Lines before the one containing "stream (mkMsgPool (2" are left out; that line and all after it, through the end of the records, must be transcribed exactly.

*** Material for this task Section Begins ***

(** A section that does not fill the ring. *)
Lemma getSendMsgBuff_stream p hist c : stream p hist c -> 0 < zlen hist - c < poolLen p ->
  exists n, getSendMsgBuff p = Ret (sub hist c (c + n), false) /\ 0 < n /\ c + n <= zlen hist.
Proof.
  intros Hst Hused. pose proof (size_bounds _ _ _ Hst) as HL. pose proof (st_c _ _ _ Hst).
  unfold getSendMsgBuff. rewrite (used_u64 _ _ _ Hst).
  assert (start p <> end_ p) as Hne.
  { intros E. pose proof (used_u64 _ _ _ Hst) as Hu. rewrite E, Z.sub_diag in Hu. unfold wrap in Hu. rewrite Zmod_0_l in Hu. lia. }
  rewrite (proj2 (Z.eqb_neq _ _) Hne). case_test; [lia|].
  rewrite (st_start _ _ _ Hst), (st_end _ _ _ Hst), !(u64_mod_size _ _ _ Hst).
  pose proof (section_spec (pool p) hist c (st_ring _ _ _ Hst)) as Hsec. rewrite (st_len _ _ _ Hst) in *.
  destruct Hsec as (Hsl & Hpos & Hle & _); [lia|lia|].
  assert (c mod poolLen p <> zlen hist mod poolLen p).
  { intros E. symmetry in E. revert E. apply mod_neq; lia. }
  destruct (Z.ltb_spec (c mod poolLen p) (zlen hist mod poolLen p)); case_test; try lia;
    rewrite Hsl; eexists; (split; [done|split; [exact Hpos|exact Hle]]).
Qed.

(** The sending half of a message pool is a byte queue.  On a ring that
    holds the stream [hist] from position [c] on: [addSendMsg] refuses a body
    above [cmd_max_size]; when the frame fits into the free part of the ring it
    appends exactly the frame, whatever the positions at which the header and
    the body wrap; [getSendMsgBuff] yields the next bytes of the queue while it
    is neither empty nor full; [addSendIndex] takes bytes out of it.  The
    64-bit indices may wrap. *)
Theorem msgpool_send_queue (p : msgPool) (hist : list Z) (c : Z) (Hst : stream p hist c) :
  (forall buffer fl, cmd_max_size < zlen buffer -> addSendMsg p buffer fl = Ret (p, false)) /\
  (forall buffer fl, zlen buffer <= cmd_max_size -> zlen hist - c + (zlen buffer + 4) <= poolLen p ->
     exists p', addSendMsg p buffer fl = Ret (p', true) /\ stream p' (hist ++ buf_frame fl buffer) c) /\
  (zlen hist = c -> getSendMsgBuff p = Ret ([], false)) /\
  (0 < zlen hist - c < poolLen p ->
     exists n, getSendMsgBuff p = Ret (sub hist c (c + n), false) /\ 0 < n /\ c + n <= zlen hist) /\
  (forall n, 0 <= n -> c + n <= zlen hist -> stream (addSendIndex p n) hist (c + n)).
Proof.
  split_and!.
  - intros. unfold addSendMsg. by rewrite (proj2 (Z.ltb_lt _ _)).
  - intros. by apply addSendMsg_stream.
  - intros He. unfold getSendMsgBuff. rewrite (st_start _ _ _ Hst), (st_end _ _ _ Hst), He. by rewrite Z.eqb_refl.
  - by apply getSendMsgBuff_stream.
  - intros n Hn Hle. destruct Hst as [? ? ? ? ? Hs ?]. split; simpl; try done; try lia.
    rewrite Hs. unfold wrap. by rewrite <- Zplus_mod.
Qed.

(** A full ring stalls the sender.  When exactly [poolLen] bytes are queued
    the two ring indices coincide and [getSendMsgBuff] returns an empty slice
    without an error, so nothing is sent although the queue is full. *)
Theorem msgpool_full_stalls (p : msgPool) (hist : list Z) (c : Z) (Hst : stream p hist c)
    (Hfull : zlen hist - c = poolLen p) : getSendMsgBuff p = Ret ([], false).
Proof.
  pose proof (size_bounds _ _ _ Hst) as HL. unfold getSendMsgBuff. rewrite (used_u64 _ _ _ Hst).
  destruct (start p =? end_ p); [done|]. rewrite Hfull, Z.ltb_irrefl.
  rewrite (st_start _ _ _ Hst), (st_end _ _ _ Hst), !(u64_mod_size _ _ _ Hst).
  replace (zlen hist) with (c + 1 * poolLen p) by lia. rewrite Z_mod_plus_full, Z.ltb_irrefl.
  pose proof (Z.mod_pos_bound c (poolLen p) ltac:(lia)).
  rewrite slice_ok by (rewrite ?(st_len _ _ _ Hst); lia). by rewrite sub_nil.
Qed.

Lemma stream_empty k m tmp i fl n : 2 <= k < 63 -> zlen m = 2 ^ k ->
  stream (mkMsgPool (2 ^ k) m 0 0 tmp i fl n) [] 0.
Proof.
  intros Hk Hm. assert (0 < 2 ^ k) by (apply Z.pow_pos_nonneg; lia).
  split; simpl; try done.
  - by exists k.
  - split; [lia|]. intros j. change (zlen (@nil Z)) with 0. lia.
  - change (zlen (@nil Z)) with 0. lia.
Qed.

*** Material for this task Section Ends ***

■ Result ■
  stream (mkMsgPool (2 ^ k) m 0 0 tmp i fl n) [] 0.
Proof.
  intros Hk Hm. assert (0 < 2 ^ k) by (apply Z.pow_pos_nonneg; lia).
  split; simpl; try done.
  - by exists k.
  - split; [lia|]. intros j. change (zlen (@nil Z)) with 0. lia.
  - change (zlen (@nil Z)) with 0. lia.
Qed.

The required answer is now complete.